Nice, eventually I plan to switch over to that. Figured i'd try to do things the hard way first before trying to learn a syntax that differs from the documentation. 

Ah I see, so when you hit a note you capture the Engine Time, and then just subtract if off inside a conditional that is triggered by new notes being pressed. By my calculation it sounds like Engine Time should go up to about 25 days of time in ms (2^31 / 1000ms / 60s / 60m / 24hr), starting from the time that either Kontakt was opened in the current session. 
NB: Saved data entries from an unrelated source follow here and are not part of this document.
Definition labels : list string := [Excelente; Bueno; Regular; Malo; Pesimo].

(** ** The four classification functions *)

Definition getCurrentRatioInterpretation (ratio : value) : string :=
  match ratio with
  | VNumber r =>
      if isNaN r then ""
      else if gtb r lit_2_0 then Excelente
      else if geb r lit_1_5 then Bueno
      else if geb r lit_1_0 then Regular
      else if geb r lit_0_5 then Malo
      else Pesimo
  | _ => ""
  end.

Definition getQuickRatioInterpretation (ratio : value) : string :=
  match ratio with
  | VNumber r =>
      if isNaN r then ""
      else if gtb r lit_1_5 then Excelente
      else if geb r lit_1_0 then Bueno
      else if geb r lit_0_7 then Regular
      else if geb r lit_0_3 then Malo
      else Pesimo
  | _ => ""
  end.

Definition getDebtToEquityInterpretation (ratio : value) : string :=
  match ratio with
  | VNumber r =>
      if isNaN r then ""
      else if ltb r lit_0_5 then Excelente
      else if geb r lit_0_5 && leb r lit_1_0 then Bueno
      else if gtb r lit_1_0 && leb r lit_2_0 then Regular
      else if gtb r lit_2_0 && leb r lit_5_0 then Malo
      else Pesimo
  | _ => ""
  end.

Definition getDebtToAssetsInterpretation (ratio : value) : string :=
  match ratio with
  | VNumber r =>
      if isNaN r then ""
      else if ltb r lit_0_30 then Excelente
      else if geb r lit_0_30 && leb r lit_0_50 then Bueno
      else if gtb r lit_0_50 && leb r lit_0_70 then Regular
      else if gtb r lit_0_70 && leb r lit_0_90 then Malo
      else Pesimo
  | _ => ""
  end.

(** ** Component state

    The [useState] cells of [App].  [Form] holds what the user typed,
    [Outcome] what [calculateRatios] writes; a ratio cell is [null]
    ([None]) or a string. *)

Record Form : Type := {
  companyTicker : string;
  selectedCurrency : string;
  reportDate : string;
  currentAssets : string;
  currentLiabilities : string;
  totalAssets : string;
  totalLiabilities : string;
  shareholdersEquity : string;
  inventory : string
}.

Record Outcome : Type := {
  currentRatio : option string;
  currentRatioInterpretation : string;
  quickRatio : option string;
  quickRatioInterpretation : string;
  debtToEquityRatio : option string;
  debtToEquityInterpretation : string;
  debtToAssetsRatio : option string;
  debtToAssetsInterpretation : string;
  error : string
}.

Record State : Type := { form : Form; outcome : Outcome }.

Definition with_outcome (f : Outcome -> Outcome) (st : State) : State :=
  {| form := form st; outcome := f (outcome st) |}.

Definition setCurrentRatio (v : option string) : State -> State :=
  with_outcome (fun o =>
    {| currentRatio := v;
       currentRatioInterpretation := currentRatioInterpretation o;
       quickRatio := quickRatio o;
       quickRatioInterpretation := quickRatioInterpretation o;
       debtToEquityRatio := debtToEquityRatio o;
       debtToEquityInterpretation := debtToEquityInterpretation o;
       debtToAssetsRatio := debtToAssetsRatio o;
       debtToAssetsInterpretation := debtToAssetsInterpretation o;
       error := error o |}).

Definition setCurrentRatioInterpretation (v : string) : State -> State :=
  with_outcome (fun o =>
    {| currentRatio := currentRatio o;
       currentRatioInterpretation := v;
       quickRatio := quickRatio o;
       quickRatioInterpretation := quickRatioInterpretation o;
       debtToEquityRatio := debtToEquityRatio o;
       debtToEquityInterpretation := debtToEquityInterpretation o;
       debtToAssetsRatio := debtToAssetsRatio o;
       debtToAssetsInterpretation := debtToAssetsInterpretation o;
       error := error o |}).

Definition setQuickRatio (v : option string) : State -> State :=
  with_outcome (fun o =>
    {| currentRatio := currentRatio o;
       currentRatioInterpretation := currentRatioInterpretation o;
       quickRatio := v;
       quickRatioInterpretation := quickRatioInterpretation o;
       debtToEquityRatio := debtToEquityRatio o;
       debtToEquityInterpretation := debtToEquityInterpretation o;
       debtToAssetsRatio := debtToAssetsRatio o;
       debtToAssetsInterpretation := debtToAssetsInterpretation o;
       error := error o |}).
Does it naturally reset or overflow at that point? Just thinking of the case where someone leaves their DAW session open for weeks on end, and then their LFO goes out of wack at a bad time (very, very, very unlikely though). If it resets thats probably fine due to the unlikely nature of it being an issue. I leave DAW sessions open for days at a time, but I don't think ever for 25 days.


----------



## EvilDragon (Aug 12, 2018)

IIRC it overflows. If you want to be absolutely safe, you'd probably want to modulo it with some value. But I think the case for having a DAW session open for weeks on end is nearly infinitesimally small.


----------



## polypx (Nov 6, 2018)

Mario, why am I getting crazy shit when I adjust the Frequency of this LFO? Be much better if it just sped up or slowed down as you might expect. ??? cheers, Dan


----------



## EvilDragon (Nov 7, 2018)

It's probably because the phase is in a different place when you change the frequency, related to the time argument of the function...


----------



## magneto538 (Nov 7, 2018)

You need to set it up differently in order to handle frequency change smoothly. Instead of feeding the sin/cos functions straight with the frequency, you want to use a phasor and increment it upon every round of LCB. Basically, you need a Numerically Controlled Oscillator (NCO).
The concept is: describe the phase of the wave with a linear function going from 0 to 2π. This may be done by simply using 'mod' (even better, math.fmod if you are using Koala, so you spare some boring math rescaling) and some real math to basically obtain a value that increments itself at a given rate (which is the rate of your LFO) and is reset when reaches 2π. Then you simply feed this phase value straight to the sin/cos function.

https://zipcpu.com/dsp/2017/12/09/nco.html


----------



## polypx (Nov 7, 2018)

Thanks Davide! I also see you have another post about this. Will give it a try today.


(not much) Later: Perfect! Much easier than I thought. Thanks again!


----------